Nun komme ich zu Deinem Szenario, Kiaril:
Eine neue (alte) DM - als Ersatz des Einheits-Euros - mit den vorgestellten Konsequenzen:
"...würden die Lage bei uns stabilisieren. Möglicherweise würde eine zeitweise stabile DM sogar internationale Investoren anlocken, aus Mangel an Alternativen."

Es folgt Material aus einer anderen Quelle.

(* ===== verification/Cmi5Runs.v ===== *)
(** * The cmi5 LMS at work: sessions in order, verdicts once, marks earned

    The operations of Cmi5Lms.v as steps, one transaction each: what they do under the registration's row lock.
    [waive] and the route that abandons a session take no lock; here each reads and writes in one step, and
    [waive_race] shows what an overlap does. *)

From S2P Require Import Prelude PyText Cmi5Structure Cmi5Rules Cmi5Ids Cmi5Lms Cmi5MoveOn.
From Stdlib Require Import QArith Qabs Lqa.

Local Open Scope Z_scope.

Section Runs.
Context {cfg : Config}.

(** ** A session's verbs *)

(** The cmi5-defined verbs of a session: initialized first, terminated last, each once, one judgement; and the
    state they put the session in. *)
Record legal (state : sstate) (sent : list string) : Prop := {
  lg_verbs : sent ⊆ AU_DEFINED;
  lg_once : NoDup sent;
  lg_judged : ~ (PASSED ∈ sent /\ FAILED ∈ sent);
  lg_first : sent = [] \/ exists l, sent = INITIALIZED :: l;
  lg_last : exists l, (sent = l \/ sent = l ++ [TERMINATED]) /\ TERMINATED ∉ l;
  lg_state : match state with
             | Launched => sent = []
             | Initialized => sent <> [] /\ TERMINATED ∉ sent
             | Terminated => TERMINATED ∈ sent
             | Abandoned => TERMINATED ∉ sent
             end
}.
Lemma legal_new : legal Launched [].
Proof. split; [set_solver|constructor|set_solver|by left|exists []; split; [by left|set_solver]|done]. Qed.
Lemma legal_open x : legal (s_state x) (s_sent x) -> is_open x = true -> TERMINATED ∉ s_sent x /\ (s_state x <> Launched -> s_sent x <> []).
Proof.
  intros Hl Ho. pose proof (lg_state _ _ Hl) as Hs. unfold is_open in Ho. reflect_bools. destruct (s_state x).
  - rewrite Hs. split; [set_solver|done].
  - naive_solver.
  - by cases_in Ho.
  - by cases_in Ho.
Qed.
Lemma legal_abandoned state sent : legal state sent -> TERMINATED ∉ sent -> legal Abandoned sent.
Proof. intros [] H. by split. Qed.

Lemma legal_hears now x verb :
  legal (s_state x) (s_sent x) -> s_state x <> Abandoned -> TERMINATED ∉ s_sent x -> verb ∈ AU_DEFINED -> verb ∉ s_sent x ->
  (verb = PASSED -> FAILED ∉ s_sent x) -> (verb = FAILED -> PASSED ∉ s_sent x) -> (s_sent x = [] -> verb = INITIALIZED) ->
  legal (s_state (hears now verb x)) (s_sent x ++ [verb]) /\ s_sent (hears now verb x) = s_sent x ++ [verb] /\ s_state (hears now verb x) <> Abandoned.
Proof.
  intros [Hv Ho Hj Hf _ Hs] Ha Ht Hin Hnot Hp Hq Hi.
  assert (Hsent : s_sent (hears now verb x) = s_sent x ++ [verb]) by (unfold hears; repeat case_match; done).
  assert (Hst : s_state (hears now verb x) = if String.eqb verb INITIALIZED then Initialized else if String.eqb verb TERMINATED then Terminated else s_state x)
    by (unfold hears; repeat case_match; done).
  split; [|split; [done|rewrite Hst; repeat case_match; congruence]]. rewrite Hst. split.
  - set_solver.
  - apply NoDup_app. split; [done|]. split; [set_solver|apply NoDup_singleton].
  - intros [H1 H2]. apply elem_of_app in H1 as [H1|H1%list_elem_of_singleton], H2 as [H2|H2%list_elem_of_singleton].
    + by apply Hj.
    + by apply Hq.
    + by apply Hp.
    + rewrite <- H1 in H2. by vm_compute in H2.
  - right. destruct Hf as [He|[l He]]; rewrite He; [rewrite (Hi He); by exists []|by exists (l ++ [verb])].
  - destruct (decide (verb = TERMINATED)) as [->|Hne]; [exists (s_sent x); split; [by right|done]|].
    exists (s_sent x ++ [verb]). split; [by left|]. set_solver.
  - destruct (String.eqb_spec verb INITIALIZED) as [->|Hni]; [split; [by destruct (s_sent x)|]|].
    { intros [H|H%list_elem_of_singleton]%elem_of_app; [done|]. by vm_compute in H. }
    destruct (String.eqb_spec verb TERMINATED) as [->|Hnt]; [set_solver|].
    destruct (s_state x); [|split; [by destruct (s_sent x)|set_solver]|set_solver|done]. by apply Hi in Hs.
Qed.
(* ===== verification/ClassRanges.v ===== *)
(** * A class's ranges

    Models the clock of [control-plane/api/app/classes/ranges.py]: one row per (class, template, seat),
    its range created and built when a session's lead is reached, kept across sessions and torn down when
    the class no longer needs it; with [holding_sessions] and [attach_range] of [scheduler/service.py].
    Builds and teardowns are RangeLifecycle.v's.  A transaction works with a version of the row committed
    earlier, by any replica; the log is kept newest first.  Times are seconds, days day numbers.  The
    theorems: the rows are well formed; a range a class built is on a row that stands until the pass tears
    it down or finds it gone; a tick is a run of these transactions, and builds within its budget. *)

From S2P Require Import Prelude StateMachines RangeOps RangeLifecycle Capacity.

Local Open Scope Z_scope.
(* ===== verification/LabSessions.v ===== *)
(** * Lab sessions: the operations

    Models [control-plane/api/app/lab_sessions/service.py] (launch, advance, touch, reset, evidence, end),
    [capacity_gate.py] and the network pool, one transaction at a time: an operation is a function of the
    session's row, the tables it reads and writes ([db]) and what its transaction meets ([env]); LabRuns.v
    puts the operations under the session's lease and its outbox.  Times are seconds.  The texts of the
    errors are constructors; probe results and notifications are outside. *)

From S2P Require Import Prelude StateMachines Capacity.

Local Open Scope Z_scope.

(** ** Data ([models.py]) *)

Inductive LabState := QUEUED | PROVISIONING | BASELINING | READY | ACTIVE | RESETTING | COMPLETED | EXPIRED
  | CLEANING | RECONCILE_WAIT | DESTROYED | FAILED | RECONCILE.
#[export] Instance LabState_eq_dec : EqDecision LabState.
Proof. solve_decision. Defined.

Definition LIVE : list LabState := [QUEUED; PROVISIONING; BASELINING; READY; ACTIVE; RESETTING].
Definition ENDING : list LabState := [COMPLETED; EXPIRED; CLEANING; RECONCILE; RECONCILE_WAIT].
Definition TERMINAL : list LabState := [DESTROYED; FAILED].
Definition HOLDS_RESOURCES : list LabState := LIVE ++ ENDING.
Definition RUNS_RESOURCES : list LabState := List.filter (fun s => negb (bool_decide (s = QUEUED))) HOLDS_RESOURCES.

(** The worker tasks a session asks for. *)
Inductive task := ProvisionRange (r : string) | SnapshotRange (r s : string) | RestoreSnapshot (r s : string)
  | DestroyRange (r : string) | ReconcileVms (ids : list string) (backend : string).
#[export] Instance task_eq_dec : EqDecision task.
Proof. solve_decision. Defined.

(** [session.error] *)
Inductive lab_error :=
| NoError | WindowHolds | OwnLabRunning | NoLabPlaces | NoVcpu | InTurn | BUSY | NoNetworks | RangeMissing | NotBuilt
| NotReadyInTime | NoBaseline | ResetIncomplete | ResetTimeout | RebuildIncomplete | NotShutDown | CLASS_RANGE | TaskRefused.
(** What a [LabRefusedError] answers; [Raised]: another exception. *)
Inductive refusal := Refused (status : Z) | LabsBusy | Raised.
(* ===== verification/LabRuns.v ===== *)
(** * Lab sessions: the lease, the outbox and the life of every lab

    Models how [control-plane/api/app/lab_sessions/service.py] runs the operations of LabSessions.v:
    [launch], [claim] and [run_locked] under the session's lease, [flush_outbox] after the commit, with API
    processes that stop anywhere, workers that move the ranges, and administrators that abandon a failed one
    (range_abandon.py; not that of a lab that is up, see [may_abandon]).  A run works with the row it loaded when
    it claimed the lease.  The theorems, of every interleaving: an operation that commits worked on the
    latest row; two labs whose machines may exist never share a network; a network goes back to the pool
    only after the machines are gone, and the task that looks for leftovers was sent (or dropped) and waited for;
    tasks are sent in order, and none is lost but what the broker's contract refuses; one lab per student;
    the tenant's limits hold; a lab that ended stays ended. *)

From S2P Require Import Prelude StateMachines Capacity LabSessions.

Local Open Scope Z_scope.

(** ** The lease and the outbox *)

Definition LEASE_SECONDS : Z := 120.
Definition holder (l : lab) : option string := option_map snd (b_lease l).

Akademisch gedacht, nicht ganz falsch. Aber: Was heißt "eine zeitweise stabile DM"? Stabil - gegen wen oder was? Gegen Gold? Gegen andere Währungen? Gegen den US-Dollar gar - oder gar stabiler als der weiche und im Grunde alles andere als "stabile" US-Dollar? Denk an das, was gerade mit dem Euro abläuft! Die (tendentielle oder faktische) Zertrümmerung bzw. Aufweichung des Euro hat nicht das Ziel, dass anstelle eines die Welt-Leit-Währung gefährdenden Euros ein neuer Konkurrent auf der Matte steht: eine neue (alte) DM - die dann auch noch den Vorzug hätte, die Südschienenländer nicht mitfinanzieren zu müssen. Sicher, internationale Investoren würden dadurch angelockt - aber für Leute wie Obama & Co. wäre das sicher der absolute Graus - allein die Vorstellung: nicht der US-Dollar, sondern eine neue DM im alten Glanz gälte als sicherer Hafen. (Unter diesem Verdacht steht schließlich schon der Schweizer Franken, die Querschüsse gegen die Schweiz seit Jahren gerade aus den USA will ich hier nicht aufzählen.)

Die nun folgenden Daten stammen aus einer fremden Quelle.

(** * xssdynagen: reflection prober and payload synthesizer

    A shallow embedding of [xssdynagen.py]: the TTL cache, the reflection
    probes, the payload synthesizer, the per-URL analysis and the output
    writer, then the character-set loader, the filter of the URL list, the
    comparison of versions and the retry loop, followed by the properties
    proved about them.

    Conventions.
    - A Python [str] is a [string] holding its UTF-8 bytes; [chars] splits
      it into code points, each of them a one-character [str], which is what
      iterating over a [str] yields in Python.
    - A [Set[str]] is a [gset string], a [Dict[str, _]] whose order is not
      observed is a [gmap string _], a dict that is iterated is an
      association list in insertion order.
    - [time.time()] returns a float; clock readings, and the delays of the
      retry loop, are exact rationals.
    - The library functions whose results the code only passes on
      ([urlparse], [parse_qs], the class [\w] of [re], [str.lower], [int],
      opening a file) are parameters of the definitions that call them.
    - The functions that read the clock thread a [world]; the functions that
      may raise return a [result].
    - The server is a function of the request: the same request gets the
      same answer, each time it is sent. The code sends a probe anew
      wherever it needs its answer, and a request that times out counts as a
      character not reflected; the properties that compare the answers of
      several sendings of one probe say that they rest on this.
      Coroutines gathered together are run in the order of
      their tasks, which is one of the schedules asyncio allows; with such a
      server the values computed do not depend on the schedule.
    - Logging, the progress bar and the summary printed at the end do not
      influence any value and are left out; so is the creation of the HTTP
      sessions. The output file is the text written when the writes
      succeed. *)

From Stdlib Require Import QArith ZArith Ascii.
From stdpp Require Import gmap strings list fin_maps sorting.
From Equations Require Import Equations.
Close Scope Q_scope.
Open Scope string_scope.
Open Scope list_scope.

(** ** Python [str] primitives *)

Module PyStr.

(** The one-byte string of an ASCII code. *)
Definition chr (n : N) : string := String (ascii_of_N n) "".

Definition NUL : string := chr 0.
Definition LF : string := chr 10.
Definition CR : string := chr 13.
Definition DQ : string := chr 34.
Definition BSL : string := chr 92.

(** UTF-8 encoding of a code point (one to four bytes). *)
Definition utf8 (n : N) : string :=
  (if n <? 128 then chr n
   else if n <? 2048 then
     chr (192 + n / 64) +:+ chr (128 + n mod 64)
   else if n <? 65536 then
     chr (224 + n / 4096) +:+ chr (128 + (n / 64) mod 64)
       +:+ chr (128 + n mod 64)
   else
     chr (240 + n / 262144) +:+ chr (128 + (n / 4096) mod 64)
       +:+ chr (128 + (n / 64) mod 64) +:+ chr (128 + n mod 64))%N.

(** A continuation byte [10xxxxxx] belongs to the code point before it. *)
Definition is_continuation (b : ascii) : bool :=
  let n := N_of_ascii b in ((128 <=? n) && (n <? 192))%N.

Definition starts_with_continuation (s : string) : bool :=
  match s with
  | String b _ => is_continuation b
  | EmptyString => false
  end.

(** [list(s)], [for c in s]: the code points of [s], in order. *)
Fixpoint chars (s : string) : list string :=
  match s with
  | EmptyString => []
  | String b s' =>
      match chars s' with
      | c :: cs =>
          if starts_with_continuation c then String b c :: cs
          else String b "" :: c :: cs
      | [] => [String b ""]
      end
  end.

(** [len(s)] *)
Definition len (s : string) : Z := Z.of_nat (length (chars s)).

(** [''.join(l)] *)
Definition join (l : list string) : string := foldr String.append "" l.

(** [needle in hay] *)
Fixpoint contains (needle hay : string) : bool :=
  String.prefix needle hay ||
  match hay with
  | String _ hay' => contains needle hay'
  | EmptyString => false
  end.

(** [s * n] *)
Fixpoint repeat_str (s : string) (n : nat) : string :=
  match n with
  | O => ""
  | S n' => s +:+ repeat_str s n'
  end.

Definition mul (s : string) (n : Z) : string := repeat_str s (Z.to_nat n).

(** [s.replace(b, '')] for a one-byte [b]. *)
Fixpoint remove_byte (b : ascii) (s : string) : string :=
  match s with
  | EmptyString => ""
  | String a s' =>
      if Ascii.eqb a b then remove_byte b s' else String a (remove_byte b s')
  end.

(** The code points on which [str.isspace] holds; [str.strip] removes
    them from both ends. *)
Definition whitespace : list string :=
  map utf8
    [9; 10; 11; 12; 13; 28; 29; 30; 31; 32; 133; 160; 5760;
     8192; 8193; 8194; 8195; 8196; 8197; 8198; 8199; 8200; 8201; 8202;
     8232; 8233; 8239; 8287; 12288]%N.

Und darum sehe ich auch Folgendes anders als Du es siehst:
"Diese Massnahme entspräche auch der Halbherzigkeit unserer Politik. Deren Hälse wären vorerst gerettet, aber grundlegendes würde nichts angefasst. Vorerst..."

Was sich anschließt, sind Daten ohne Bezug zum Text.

(** The digits [utoa_aux] writes: all digits, at least one, no leading
    zero unless the number is zero, and of value [n]. *)
Lemma utoa_aux_spec : forall fuel n acc,
  (0 < fuel)%nat -> 0 <= n < 2 ^ Z.of_nat fuel ->
  exists c ds,
    strconv.utoa_aux fuel n acc = String.String c ds ++ acc /\
    strconv.strAll strconv.isDigit (String.String c ds) = true /\
    (strconv.code c = 48 -> n = 0 /\ ds = EmptyString) /\
    forall a t, strconv.digitsVal a (String.String c ds ++ t) =
                strconv.digitsVal (a * 10 ^ Z.of_nat (String.length (String.String c ds)) + n) t.
Proof.
  induction fuel as [|fuel IH]; intros n acc Hf Hn.
  - lia.
  - cbn [strconv.utoa_aux]. destruct (n <? 10) eqn:Hlt.
    + apply Z.ltb_lt in Hlt. rewrite Z.mod_small by lia.
      exists (strconv.digitChar n), EmptyString.
      split; [reflexivity|]. split; [|split].
      * simpl. rewrite isDigit_digitChar by lia. reflexivity.
      * intros H. rewrite code_digitChar in H by lia. split; [lia|reflexivity].
      * intros a t. cbn [String.append strconv.digitsVal String.length].
        rewrite isDigit_digitChar, code_digitChar by lia.
        f_equal. change (Z.of_nat 1) with 1. lia.
    + apply Z.ltb_ge in Hlt.
      assert (Hq : 0 <= n / 10 < 2 ^ Z.of_nat fuel).
      { split; [apply Z.div_pos; lia|].
        apply Z.div_lt_upper_bound; [lia|].
        rewrite Nat2Z.inj_succ, Z.pow_succ_r in Hn by lia. lia. }
      assert (Hf' : (0 < fuel)%nat).
      { destruct fuel; [|lia]. simpl in Hq.
        assert (n / 10 > 0) by (apply Z.lt_gt, Z.div_str_pos; lia). lia. }
      destruct (IH (n / 10) (String.String (strconv.digitChar (n mod 10)) acc) Hf' Hq)
        as (c & ds & Heq & Hall & Hz & Hval).
      assert (Hm : 0 <= n mod 10 < 10) by (apply Z.mod_pos_bound; lia).
      exists c, (ds ++ String.String (strconv.digitChar (n mod 10)) EmptyString).
      split; [|split; [|split]].
      * rewrite Heq. cbn [String.append]. rewrite append_assoc. reflexivity.
      * change (String.String c (ds ++ ?x)) with (String.String c ds ++ x).
        rewrite strAll_app, Hall. simpl. rewrite isDigit_digitChar by assumption. reflexivity.
      * intros Hc. destruct (Hz Hc) as [Hq0 _].
        assert (n / 10 > 0) by (apply Z.lt_gt, Z.div_str_pos; lia). lia.
      * intros a t.
        assert (Hlen : Z.of_nat (String.length (String.String c
                  (ds ++ String.String (strconv.digitChar (n mod 10)) EmptyString)))
                = Z.of_nat (String.length (String.String c ds)) + 1).
        { cbn [String.length]. rewrite length_append. cbn [String.length]. lia. }
        rewrite Hlen.
        change (String.String c (ds ++ ?x)) with (String.String c ds ++ x).
        rewrite append_assoc, Hval. cbn [String.append strconv.digitsVal].
        rewrite isDigit_digitChar, code_digitChar by assumption.
        f_equal.
        rewrite Z.pow_add_r by lia.
        pose proof (Z.div_mod n 10 ltac:(lia)). nia.
Qed.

Nein. Was unsere Poltitik momentan faktisch betreibt - das (!) entspricht ihrer "Halbherzigkeit". Ein Austritt aus dem Euro-Verbund - wie und unter welchen Vorzeichen auch immer - und mit dem erklärten Ziel einer "stabilen", "gesunden" Währung, wäre dagegen der Affront - nein, nicht gegenüber den deutschen Untertanen, wohl aber gegen unsere Schutzmächte und insbesondere der ersten und wahren. (Und darum gäbe es für "unser Land" auch keine "Atempause"...) Und darum glaube ich auch nicht, dass Merkel, Westerwelle & Co. damit ihre Hälse retteten, eher das Gegenteil. Mag sein, dass in den kommenden Jahren das Euro-System bricht - bis es soweit ist, wird die Zerrüttung der nationalen Finanzen zugenommen haben - und der Bruch wird kaum als souveräner Akt "zum Wohle" des eigenen Volkes ablaufen, letzteres wird bis dahin geschädigter sein als heute - und zwar auch durch die Leute, die ihre Hälse momentan genau so retten, dass nicht nur die immer dicker werden.